Deep Research workflow scans 50+ papers via searchPapers on vernalization, producing structured reports with GRADE-scored temperature effects from Blanchard (2006) and Khodorova (2013). DeepScan applies 7-step CoVe analysis to validate garlic florogenesis claims (Kamenetsky, 2004) with statistical checkpoints. Theorizer generates hypotheses on FT/LFY under heat stress from multi-species data.

Try Doxa for Temperature Control Flowering Pathways Research

Frequently Asked Questions

What defines temperature control in flowering pathways?

Temperature regimes like vernalization (cold induction) and thermoperiodism (day-night differences) regulate floral genes FT and LFY. Geophytes follow warm-cold-warm cycles (Khodorova and Boitel-Conti, 2013).

What are key methods studied?

Controlled environment experiments test photoperiod-temperature interactions (Heide and Sønsteby, 2007) and diurnal heat effects (Blanchard and Runkle, 2006). Hormone assays link abscisin II to responses (Aspinall et al., 1967).
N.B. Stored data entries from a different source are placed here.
Lemma regime_product s :
  (s < n_samples)%nat ->
  let steps := regime_steps t first_pol n_policies policy_timeseries j s in
  let total := Rsum (map (fun k => real_of (lambda_at lambda_stoch ix s k)) steps) in
  (regime_lambda t first_pol n_policies lambda_stoch policy_timeseries j ix s
   * Fin (regime_weight t first_pol n_policies lambda_stoch policy_timeseries j ix s))%A
  = if decide (steps = []) then NaN else Fin total.
Proof.
  intros Hs steps total. rewrite (regime_weight_count s Hs).
  unfold regime_lambda, nanmean. rewrite (regime_notnull s Hs). fold steps.
  destruct steps as [|k l] eqn:E; [done|].
  rewrite decide_False by done. cbn [map]. cbn -[INR Rsum]. f_equal.
  rewrite length_map. fold total.
  assert (INR (S (length l)) <> 0)%R by (apply not_0_INR; lia).
  unfold total. cbn [map]. field. done.
Qed.

Lemma weighted_lambda_pooled :
  weighted_lambda t first_pol n_samples n_policies lambda_stoch policy_timeseries j ix
  = xdiv (Fin (pooled_sum t first_pol n_samples n_policies lambda_stoch
                 policy_timeseries j ix))
         (Fin (pooled_count t first_pol n_samples n_policies policy_timeseries j)).
Proof.
  unfold weighted_lambda, pooled_sum, pooled_count, nansum. cbn zeta.
  assert (forall l, (forall s, s ∈ l -> (s < n_samples)%nat) ->
            Rsum (notnull (map (fun s =>
              (regime_lambda t first_pol n_policies lambda_stoch policy_timeseries j ix s
               * Fin (regime_weight t first_pol n_policies lambda_stoch
                        policy_timeseries j ix s))%A) l))
            = Rsum (map (fun s => Rsum (map (fun k => real_of (lambda_at lambda_stoch ix s k))
                                 (regime_steps t first_pol n_policies policy_timeseries j s)))
                        l)
            /\ Rsum (map (regime_weight t first_pol n_policies lambda_stoch
                            policy_timeseries j ix) l)
               = Rsum (map (fun s => INR (length (regime_steps t first_pol n_policies
                                                    policy_timeseries j s))) l)) as H.
  { induction l as [|s l IH]; intros Hl; [done|].
    destruct (IH (fun s' Hs' => Hl s' (proj2 (elem_of_cons _ _ _) (or_intror Hs'))))
      as [IH1 IH2].
    pose proof (Hl s ltac:(left)) as Hs.
    cbn [map]. rewrite (regime_product s Hs), (regime_weight_count s Hs). cbn zeta.
    unfold Rsum in *. cbn [foldr]. rewrite IH2. split; [|done].
    rewrite notnull_cons.
    destruct (decide _) as [E|E].
    - rewrite E. cbn [map foldr]. rewrite IH1. lra.
    - cbn [foldr]. by rewrite IH1. }
  destruct (H (seq 0 n_samples)) as [H1 H2].
  { intros s Hs. apply elem_of_seq in Hs. lia. }
  by rewrite H1, H2.
Qed.
(** * The window manager of the desktop shell

    A shallow embedding of the window registry defined in
    [src/components/desktop/apps/ParkingSF.tsx] (lines 378-563: the
    [WindowManagerProvider] component and the [useWindowManager] hook),
    together with the properties the specification states about it.
    The other parts of the source follow it: the desktop icon's click
    handling, the parking assistant and the chat route, each in a module
    of its own, with the properties their code shows.

    The provider owns two pieces of React state, [windows] and [topZIndex].
    Every callback it exposes queues state updaters.  Each callback is
    given here as the function from the registry its updaters are applied
    to, to the registry they leave: the updater given to [setTopZIndex] is
    applied to the counter, and the updater it hands to [setWindows] is
    applied to the window list with the [newZ] computed there.  A call made
    in an event of its own is one such transition.  For calls made in one
    batch the transitions need not follow the order of the calls (see
    [run]); the properties below are stated so that they hold in whatever
    order the updates are applied.  Logging and metrics calls have no
    effect on that state and are left out.

    Numbers: [zIndex] and [topZIndex] are JavaScript numbers that start at
    100 and only ever have 1 added, so they are integers, modelled in [Z];
    [topZIndex_run] counts how far the counter gets.  Geometry values are
    only copied by this code, never computed with, and are carried as [Z]
    as well. *)

From Stdlib Require Import ZArith List String Ascii Bool Arith Lia.
From Stdlib Require Import Permutation.
Import ListNotations.

Open Scope string_scope.
Open Scope list_scope.
Open Scope Z_scope.

Section WindowManager.

(** The part of a window that the registry only stores and hands back
    (icon, hosted content, ...). *)
Context {Payload : Type}.

(** ** Data model *)

(** Modelled from the spec: the [WindowState] interface of [./types], which
    is imported by the source but is not part of it.  The fields are those
    of section 3 of the specification; the ones the code reads or writes
    ([id], [x], [y], [width], [height], [zIndex], [isMinimized],
    [isMaximized], [isFocused]) carry the names the code uses. *)
Record WindowState : Type := mkWindowState {
  id : string;
  title : string;
  x : Z;
  y : Z;
  width : Z;
  height : Z;
  zIndex : Z;
  isMinimized : bool;
  isMaximized : bool;
  isFocused : bool;
  payload : Payload
}.

(** [Omit<WindowState, 'zIndex' | 'isFocused'>], the argument of
    [openWindow]. *)
Record WindowDescriptor : Type := mkWindowDescriptor {
  d_id : string;
  d_title : string;
  d_x : Z;
  d_y : Z;
  d_width : Z;
  d_height : Z;
  d_isMinimized : bool;
  d_isMaximized : bool;
  d_payload : Payload
}.

(** The two [useState] cells of [WindowManagerProvider]. *)
Record Registry : Type := mkRegistry {
  windows : list WindowState;
  topZIndex : Z
}.

(** [useState<WindowState[]>([])] and [useState(100)]. *)
Definition initialRegistry : Registry :=
  {| windows := []; topZIndex := 100 |}.
(** X3: equality cannot observe the nonce, the block limit, the import
    time, the signature, the forced sender, the chain and group ids, the
    rpc and synced flags or the marker: setting any of them leaves every
    comparison of the transaction, on either side, as it was. *)
Theorem setters_invisible_to_equality :
  (forall x, equality_blind (setNonce x))
  /\ (forall x, equality_blind (setBlockLimit x))
  /\ (forall x, equality_blind (setImportTime x))
  /\ (forall x, equality_blind (updateSignature x))
  /\ (forall x, equality_blind (forceSender x))
  /\ (forall x, equality_blind (setChainId x))
  /\ (forall x, equality_blind (setGroupId x))
  /\ (forall x, equality_blind (setRpcTx x))
  /\ (forall x, equality_blind (setSynced x))
  /\ (forall x, equality_blind (appendNodeContainsTransaction x))
  /\ (forall x, equality_blind (appendNodeListContainTransaction x))
  /\ equality_blind clearNodeTransactionMarker.
Proof. repeat split. Qed.

(** X4: how the three setters of compared members show in equality.  After
    [setReceiveAddress] the transaction equals its former self exactly when
    it is a contract creation or the address is the one it had; after
    [setData] exactly when the payload is the one it had; after [setType]
    exactly when the kind is the one it had. *)
Theorem identity_setters_equality (t : Transaction) :
  (forall a, Transaction_eq t (setReceiveAddress a t)
             = isCreation t || bool_decide (m_receiveAddress t = a))
  /\ (forall d, Transaction_eq t (setData d t) = bool_decide (m_data t = d))
  /\ (forall ty, Transaction_eq t (setType ty t) = bool_decide (m_type t = ty)).
Proof.
  split; [|split].
  - intros a. unfold Transaction_eq, isCreation. simpl.
    rewrite !bool_decide_self. rewrite !andb_true_r. reflexivity.
  - intros d. unfold Transaction_eq. simpl.
    rewrite !bool_decide_self. rewrite orb_true_r. reflexivity.
  - intros ty. unfold Transaction_eq. simpl.
    rewrite !bool_decide_self. rewrite orb_true_r, !andb_true_r. reflexivity.
Qed.

(** X5: equality of freshly constructed transactions.  Two contract
    creations are equal exactly when value and payload agree, whatever their
    gas, nonce, chain id and group id; two message calls exactly when value,
    destination and payload agree; a message call never equals a contract
    creation, and neither equals the null transaction. *)
Theorem constructors_equality
    (v gp g dest n ch gr v' gp' g' dest' n' ch' gr' : N) (d d' : bytes) :
  (Transaction_eq (Transaction_create v gp g d n ch gr)
                  (Transaction_create v' gp' g' d' n' ch' gr') = true
   <-> v = v' /\ d = d')
  /\ (Transaction_eq (Transaction_call v gp g dest d n ch gr)
                     (Transaction_call v' gp' g' dest' d' n' ch' gr') = true
      <-> v = v' /\ dest = dest' /\ d = d')
  /\ Transaction_eq (Transaction_call v gp g dest d n ch gr)
                    (Transaction_create v' gp' g' d' n' ch' gr') = false
  /\ Transaction_eq (Transaction_create v gp g d n ch gr)
                    (Transaction_call v' gp' g' dest' d' n' ch' gr') = false
  /\ Transaction_eq Transaction_null (Transaction_call v gp g dest d n ch gr) = false
  /\ Transaction_eq Transaction_null (Transaction_create v gp g d n ch gr) = false.
Proof.
  split; [|split; [|repeat split]].
  - rewrite Transaction_eq_true. simpl. split.
    + intros (_ & Hv & Hd & _). auto.
    + intros [Hv Hd]. repeat split; assumption.
  - rewrite Transaction_eq_true. simpl. split.
    + intros (_ & Hv & Hd & Ha). repeat split; try assumption.
      apply Ha. discriminate.
    + intros (Hv & Ha & Hd). repeat split; auto.
Qed.

(** ** Further properties of the signature and the caches *)

Lemma rlp_of_cached_buffer (encode : Transaction -> IncludeSignature -> result bytes)
    (_sig : IncludeSignature) (t : Transaction) :
  m_rlpBuffer t <> [] -> rlp encode _sig t = Ok (m_rlpBuffer t).
Proof.
  intros Hne. unfold rlp. rewrite bool_decide_eq_false_2 by assumption.
  reflexivity.
Qed.

Lemma run_setter_drops_caches (s : Setter) (t : Transaction) :
  m_hashWith (run_setter s t) = 0 /\ m_rlpBuffer (run_setter s t) = [].
Proof. destruct s; split; reflexivity. Qed.

Lemma run_setter_vrs (s : Setter) (t : Transaction) :
  m_vrs (run_setter s t) = if calls_clearSignature s then None else m_vrs t.
Proof. destruct s; reflexivity. Qed.

Lemma run_setter_sender (s : Setter) (t : Transaction) :
  m_sender (run_setter s t)
  = if calls_clearSignature s then ZeroAddress else m_sender t.
Proof. destruct s; reflexivity. Qed.

(** X6: [hasZeroSignature] implies [hasSignature].  Attaching a signature
    object makes the transaction signed, and zero-signed exactly when both
    scalars of the object are zero; attaching the null pointer leaves it
    unsigned, as [clearSignature] does. *)
Theorem signature_predicates_after_updateSignature (t : Transaction) :
  (hasZeroSignature t = true -> hasSignature t = true)
  /\ (forall vrs,
        hasSignature (updateSignature (Some vrs) t) = true
        /\ (hasZeroSignature (updateSignature (Some vrs) t) = true
            <-> sig_r vrs = 0 /\ sig_s vrs = 0))
  /\ hasSignature (updateSignature None t) = false
  /\ hasZeroSignature (updateSignature None t) = false
  /\ hasSignature (clearSignature t) = false
  /\ hasZeroSignature (clearSignature t) = false.
Proof.
  split; [|split; [|repeat split]].
  - unfold hasZeroSignature, hasSignature. destruct (m_vrs t); auto.
  - intros vrs. split; [reflexivity|].
    unfold hasZeroSignature, isZeroSignature, u256_to_bool. simpl.
    rewrite andb_true_iff, !negb_involutive, !N.eqb_eq. reflexivity.
Qed.

(** X7: two calls of the same setter leave what the later one alone would,
    and calls of two different setters can be swapped. *)
Theorem setters_overwrite_and_commute (s1 s2 : Setter) (t : Transaction) :
  run_setter s1 (run_setter s2 t)
  = if same_setter s1 s2 then run_setter s1 t
    else run_setter s2 (run_setter s1 t).
Proof. destruct s1, s2; reflexivity. Qed.
Lemma context_always_mapped_witness :
  Secret (fst (Generate sample_mac opts_sample [] (get_request [] []) 5 empty_response)) = "k"
  /\ fst (Generate sample_mac opts_sample [("uid", SVOther 7)] (get_request [] []) 5
            empty_response) = {| Token := ""; Id := ""; Secret := "k" |}
  /\ csrf_GetToken (fst (Generate sample_mac opts_sample [("uid", SVOther 7)]
            (get_request [] []) 5 empty_response)) = ""
  /\ snd (Generate sample_mac opts_sample [("uid", SVOther 7)] (get_request [] []) 5
            empty_response) = empty_response.
Proof.
  split; [exact (proj1 (context_always_mapped sample_mac opts_sample [] (get_request [] []) 5 empty_response))|].
  apply (proj2 (context_always_mapped sample_mac opts_sample [("uid", SVOther 7)]
                  (get_request [] []) 5 empty_response)).
  right. exists 7. reflexivity.
Defined.

Lemma domainReg_no_match (h : string) : regexp_Match domainReg h = false.
Proof.
  unfold regexp_Match.
  apply Bool.not_true_iff_false. intros H.
  apply existsb_exists in H as [i [_ Hi]].
  simpl in Hi. destruct (String.get i h) as [c|]; [|discriminate].
  rewrite andb_false_r in Hi. discriminate.
Qed.

(** C9: the hostname-shape check fails on every host (the pattern needs a
    literal "/" right before the beginning of the text), so every cookie
    [Generate] writes has an empty domain. *)
Theorem cookie_domain_always_empty :
  (forall h, regexp_Match domainReg h = false)
  /\ (forall hmac opts s r now w,
        exists written,
          RespCookies (snd (Generate hmac opts s r now w)) = (RespCookies w ++ written)%list
          /\ Forall (fun c => CDomain c = "") written).
Proof.
  split; [exact domainReg_no_match|].
  intros hmac opts s r now w.
  destruct (session_get s (OSessionKey opts)) as [[uid|t]|] eqn:Hs.
  - destruct (String.eqb_spec (Method r) "GET") as [Hm|Hm];
      [destruct (api_request r) eqn:Ha|].
    + rewrite (Generate_not_issuing hmac opts s r now w uid Hs (or_intror Ha)).
      exists []. rewrite app_nil_r. split; [reflexivity | constructor].
    + rewrite (Generate_issuing hmac opts s r now w uid Hs Hm Ha).
      destruct (existing_token r).
      * exists []. rewrite app_nil_r.
        destruct (OSetHeader opts); (split; [reflexivity | constructor]).
      * unfold mint. rewrite domainReg_no_match.
        destruct (OSetCookie opts), (OSetHeader opts); simpl;
          first [ exists []; rewrite app_nil_r; split; [reflexivity | constructor]
                | eexists; split; [reflexivity | repeat constructor] ].
    + rewrite (Generate_not_issuing hmac opts s r now w uid Hs (or_introl Hm)).
      exists []. rewrite app_nil_r. split; [reflexivity | constructor].
  - unfold Generate. rewrite Hs.
    exists []. rewrite app_nil_r. split; [reflexivity | constructor].
  - unfold Generate. rewrite Hs.
    exists []. rewrite app_nil_r. split; [reflexivity | constructor].
Qed.

(** C10: on a request that is not a GET, with a string subject id [uid] in
    the session, the context holds the secret and [uid] and an empty token
    ([GetToken] returns [""]), nothing is written, and the context's
    [ValidToken] checks candidates against the secret and [uid]. *)
Theorem non_get_no_delivery hmac opts s r now w uid :
  session_get s (OSessionKey opts) = Some (SVString uid) ->
  Method r <> "GET" ->
  fst (Generate hmac opts s r now w) = {| Token := ""; Id := uid; Secret := OSecret opts |}
  /\ csrf_GetToken (fst (Generate hmac opts s r now w)) = ""
  /\ snd (Generate hmac opts s r now w) = w
  /\ (forall t, ValidToken (csrf_as_Csrf hmac (fst (Generate hmac opts s r now w)) now) t
                = verify hmac t (OSecret opts) uid "POST" now).
Proof.
  intros Hs Hm.
  rewrite (Generate_not_issuing hmac opts s r now w uid Hs (or_introl Hm)).
  repeat split.
Qed.

Lemma non_get_no_delivery_witness :
  fst (Generate sample_mac opts_sample [("uid", SVString "u")]
         {| Method := "POST"; ReqHeader := []; ReqCookies := []; ReqForm := [];
            Host := "example.com" |} 5 empty_response)
    = {| Token := ""; Id := "u"; Secret := "k" |}
  /\ csrf_GetToken (fst (Generate sample_mac opts_sample [("uid", SVString "u")]
         {| Method := "POST"; ReqHeader := []; ReqCookies := []; ReqForm := [];
            Host := "example.com" |} 5 empty_response)) = ""
  /\ snd (Generate sample_mac opts_sample [("uid", SVString "u")]
         {| Method := "POST"; ReqHeader := []; ReqCookies := []; ReqForm := [];
            Host := "example.com" |} 5 empty_response) = empty_response
  /\ (forall t, ValidToken (csrf_as_Csrf sample_mac (fst (Generate sample_mac opts_sample
         [("uid", SVString "u")]
         {| Method := "POST"; ReqHeader := []; ReqCookies := []; ReqForm := [];
            Host := "example.com" |} 5 empty_response)) 5) t
       = verify sample_mac t "k" "u" "POST" 5).
Proof. apply non_get_no_delivery; [reflexivity | discriminate]. Defined.

(** ** Validate *)

(** The states of the validation policy, as the spec's state machine
    names them. *)
Inductive VState : Type :=
| NotChecked
| HeaderChecked (accepted : bool)
| FormChecked (accepted : bool)
| RejectedNoToken.

(** The spec's transition out of [NotChecked]: the header when present,
    else the form field when present, else no token. *)
Definition validation_spec_step (header form : string) (valid : string -> bool) : VState :=
  if negb (String.eqb header "") then HeaderChecked (valid header)
  else if negb (String.eqb form "") then FormChecked (valid form)
  else RejectedNoToken.

(** The spec's response for each terminal state: an accepted request is
    left untouched, a rejected one gets HTTP 400 with its message. *)
Definition validation_spec_response (w : Response) (st : VState) : Response :=
  match st with
  | NotChecked => w
  | HeaderChecked true | FormChecked true => w
  | HeaderChecked false => http_error w "Invalid X-CSRFToken" 400
  | FormChecked false => http_error w "Invalid _csrf token" 400
  | RejectedNoToken => http_error w "Bad Request" 400
  end.

(** C2: [Validate] is the spec's state machine: its response is the
    terminal state's response, reached from the [X-CSRFToken] header when
    that is non-empty, else from the [_csrf] form field when that is
    non-empty, else [RejectedNoToken]; and when the header is non-empty the
    form is not looked at. *)
Theorem Validate_state_machine (r : Request) (w : Response) (x : Csrf) :
  Validate r w x
  = validation_spec_response w
      (validation_spec_step (header_get (ReqHeader r) "X-CSRFToken")
         (form_value r "_csrf") (ValidToken x))
  /\ (header_get (ReqHeader r) "X-CSRFToken" <> "" ->
      forall form,
        Validate {| Method := Method r; ReqHeader := ReqHeader r;
                    ReqCookies := ReqCookies r; ReqForm := form; Host := Host r |} w x
        = Validate r w x).
Proof.
  split.
  - unfold Validate, validation_spec_step.
    destruct (String.eqb (header_get (ReqHeader r) "X-CSRFToken") ""); simpl.
    + destruct (String.eqb (form_value r "_csrf") ""); simpl; [reflexivity|].
      destruct (ValidToken x (form_value r "_csrf")); reflexivity.
    + destruct (ValidToken x (header_get (ReqHeader r) "X-CSRFToken")); reflexivity.
  - intros Hh form. unfold Validate. simpl.
    apply String.eqb_neq in Hh. rewrite Hh. reflexivity.
Qed.

Definition post_request (header form : list (string * string)) : Request :=
  {| Method := "POST"; ReqHeader := header; ReqCookies := []; ReqForm := form;
     Host := "example.com" |}.

Lemma Validate_state_machine_witness :
  Validate (post_request [("X-CSRFToken", "garbage")] [])
    empty_response (csrf_as_Csrf sample_mac {| Token := ""; Id := "u"; Secret := "k" |} 5)
  = http_error empty_response "Invalid X-CSRFToken" 400
  /\ Validate (post_request [("X-CSRFToken", "garbage")] [("_csrf", "other")])
    empty_response (csrf_as_Csrf sample_mac {| Token := ""; Id := "u"; Secret := "k" |} 5)
  = Validate (post_request [("X-CSRFToken", "garbage")] [])
    empty_response (csrf_as_Csrf sample_mac {| Token := ""; Id := "u"; Secret := "k" |} 5).
Proof.
  pose proof (Validate_state_machine (post_request [("X-CSRFToken", "garbage")] [])
                empty_response
                (csrf_as_Csrf sample_mac {| Token := ""; Id := "u"; Secret := "k" |} 5))
    as [H1 H2].
  split.
  - rewrite H1. vm_compute. reflexivity.
  - apply (H2 ltac:(discriminate) [("_csrf", "other")]).
Defined.

(** Validation scenarios of the spec, on a token derived for the session. *)
Example Validate_header_valid :
  Validate (post_request [("X-CSRFToken", derive sample_mac "k" "u" "POST" 5)] [])
    empty_response (csrf_as_Csrf sample_mac {| Token := ""; Id := "u"; Secret := "k" |} 10)
  = empty_response.
Proof. vm_compute. reflexivity. Qed.

Example Validate_form_valid :
  Validate (post_request [] [("_csrf", derive sample_mac "k" "u" "POST" 5)])
    empty_response (csrf_as_Csrf sample_mac {| Token := ""; Id := "u"; Secret := "k" |} 10)
  = empty_response.
Proof. vm_compute. reflexivity. Qed.

Example Validate_no_token :
  Validate (post_request [] [])
    empty_response (csrf_as_Csrf sample_mac {| Token := ""; Id := "u"; Secret := "k" |} 10)
  = http_error empty_response "Bad Request" 400.
Proof. reflexivity. Qed.

(** ** Further properties of [Generate] and [Validate] *)

(** What one run of [Generate] writes: the response it is given with at most
    one cookie appended (only with [SetCookie], a [_csrf] cookie carrying the
    context's token) and at most one header line appended (only with
    [SetHeader], [X-CSRFToken] with the context's token); the error status
    is left as it was. *)
Lemma Generate_shape hmac opts s r now w :
  exists cs hs,
    snd (Generate hmac opts s r now w)
      = {| RespCookies := (RespCookies w ++ cs)%list;
           RespHeaders := (RespHeaders w ++ hs)%list;
           RespError := RespError w |}
    /\ (length cs <= 1)%nat /\ (length hs <= 1)%nat
    /\ Forall (fun c => CName c = "_csrf"
                        /\ CValue c = Token (fst (Generate hmac opts s r now w))) cs
    /\ Forall (fun h => h = ("X-CSRFToken", Token (fst (Generate hmac opts s r now w)))) hs
    /\ (OSetCookie opts = false -> cs = [])
    /\ (OSetHeader opts = false -> hs = []).
Proof.
  destruct w as [wc wh we]; simpl.
  destruct (session_get s (OSessionKey opts)) as [[uid|t]|] eqn:Hs.
  - destruct (String.eqb_spec (Method r) "GET") as [Hm|Hm];
      [destruct (api_request r) eqn:Ha|].
    + rewrite (Generate_not_issuing hmac opts s r now _ uid Hs (or_intror Ha)).
      exists [], []. rewrite !app_nil_r. repeat split; auto.
    + rewrite (Generate_issuing hmac opts s r now _ uid Hs Hm Ha).
      destruct (existing_token r); [|unfold mint];
        destruct (OSetCookie opts) eqn:Hc, (OSetHeader opts) eqn:Hh;
        unfold add_header, set_cookie; simpl;
        first [ exists [], []; rewrite !app_nil_r; split; [reflexivity|]
              | refine (ex_intro _ [] (ex_intro _ [_] _)); rewrite !app_nil_r;
                split; [reflexivity|]
              | refine (ex_intro _ [_] (ex_intro _ [] _)); rewrite !app_nil_r;
                split; [reflexivity|]
              | refine (ex_intro _ [_] (ex_intro _ [_] _)); split; [reflexivity|] ];
        repeat split; simpl; auto; try discriminate;
        repeat constructor.
    + rewrite (Generate_not_issuing hmac opts s r now _ uid Hs (or_introl Hm)).
      exists [], []. rewrite !app_nil_r. repeat split; auto.
  - unfold Generate. rewrite Hs.
    exists [], []. rewrite !app_nil_r. repeat split; auto.
  - unfold Generate. rewrite Hs.
    exists [], []. rewrite !app_nil_r. repeat split; auto.
Qed.

Lemma derive_nonempty hmac s u a t : derive hmac s u a t <> "".
Proof. unfold derive. destruct (hmac _ _); simpl; discriminate. Qed.

Lemma Generate_mint_fst hmac opts s r now w uid :
  session_get s (OSessionKey opts) = Some (SVString uid) ->
  Method r = "GET" -> api_request r = false -> existing_token r = None ->
  fst (Generate hmac opts s r now w)
  = {| Token := derive hmac (OSecret opts) uid "POST" now; Id := uid;
       Secret := OSecret opts |}.
Proof.
  intros Hs Hm Ha He.
  rewrite (Generate_issuing hmac opts s r now w uid Hs Hm Ha), He. unfold mint.
  destruct (OSetCookie opts), (OSetHeader opts); reflexivity.
Qed.

Lemma existing_token_some r v :
  request_cookie r "_csrf" = Some v -> v <> "" -> existing_token r = Some v.
Proof.
  intros Hc Hv. unfold existing_token. rewrite Hc.
  apply String.eqb_neq in Hv. now rewrite Hv.
Qed.

Lemma Generate_reuse hmac opts s r now w uid v :
  session_get s (OSessionKey opts) = Some (SVString uid) ->
  Method r = "GET" -> api_request r = false -> existing_token r = Some v ->
  fst (Generate hmac opts s r now w) = {| Token := v; Id := uid; Secret := OSecret opts |}
  /\ RespCookies (snd (Generate hmac opts s r now w)) = RespCookies w.
Proof.
  intros Hs Hm Ha He.
  rewrite (Generate_issuing hmac opts s r now w uid Hs Hm Ha), He.
  destruct (OSetHeader opts); split; reflexivity.
Qed.

(** [Generate] never writes an error status and never drops what the
    response already holds: it appends at most one cookie and at most one
    header line. *)
Theorem Generate_appends_only hmac opts s r now w :
  RespError (snd (Generate hmac opts s r now w)) = RespError w
  /\ exists cs hs,
       RespCookies (snd (Generate hmac opts s r now w)) = (RespCookies w ++ cs)%list
       /\ RespHeaders (snd (Generate hmac opts s r now w)) = (RespHeaders w ++ hs)%list
       /\ (length cs <= 1)%nat /\ (length hs <= 1)%nat.
Proof.
  destruct (Generate_shape hmac opts s r now w) as (cs & hs & E & Hc & Hh & _).
  rewrite E. split; [reflexivity|]. exists cs, hs. repeat split; assumption.
Qed.

(** With [SetCookie] off [Generate] writes no cookie, and with [SetHeader]
    off it adds no header line. *)
Theorem Generate_respects_switches hmac opts s r now w :
  (OSetCookie opts = false -> RespCookies (snd (Generate hmac opts s r now w)) = RespCookies w)
  /\ (OSetHeader opts = false -> RespHeaders (snd (Generate hmac opts s r now w)) = RespHeaders w).
Proof.
  destruct (Generate_shape hmac opts s r now w) as (cs & hs & E & _ & _ & _ & _ & Hc & Hh).
  rewrite E. simpl. split.
  - intros H. rewrite (Hc H). apply app_nil_r.
  - intros H. rewrite (Hh H). apply app_nil_r.
Qed.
What are foundational papers?

Tooke et al. (2005, 163 citations) on flower reversion; Khodorova and Boitel-Conti (2013, 121 citations) on geophyte temperature roles; Blanchard and Runkle (2006, 100 citations) on orchid day temperatures.

What open problems exist?

Species-general models for heat stress thresholds on floral genes; integrating climate data with gene networks; restoring fertility in sterile crops like garlic via temperature (Kamenetsky et al., 2004).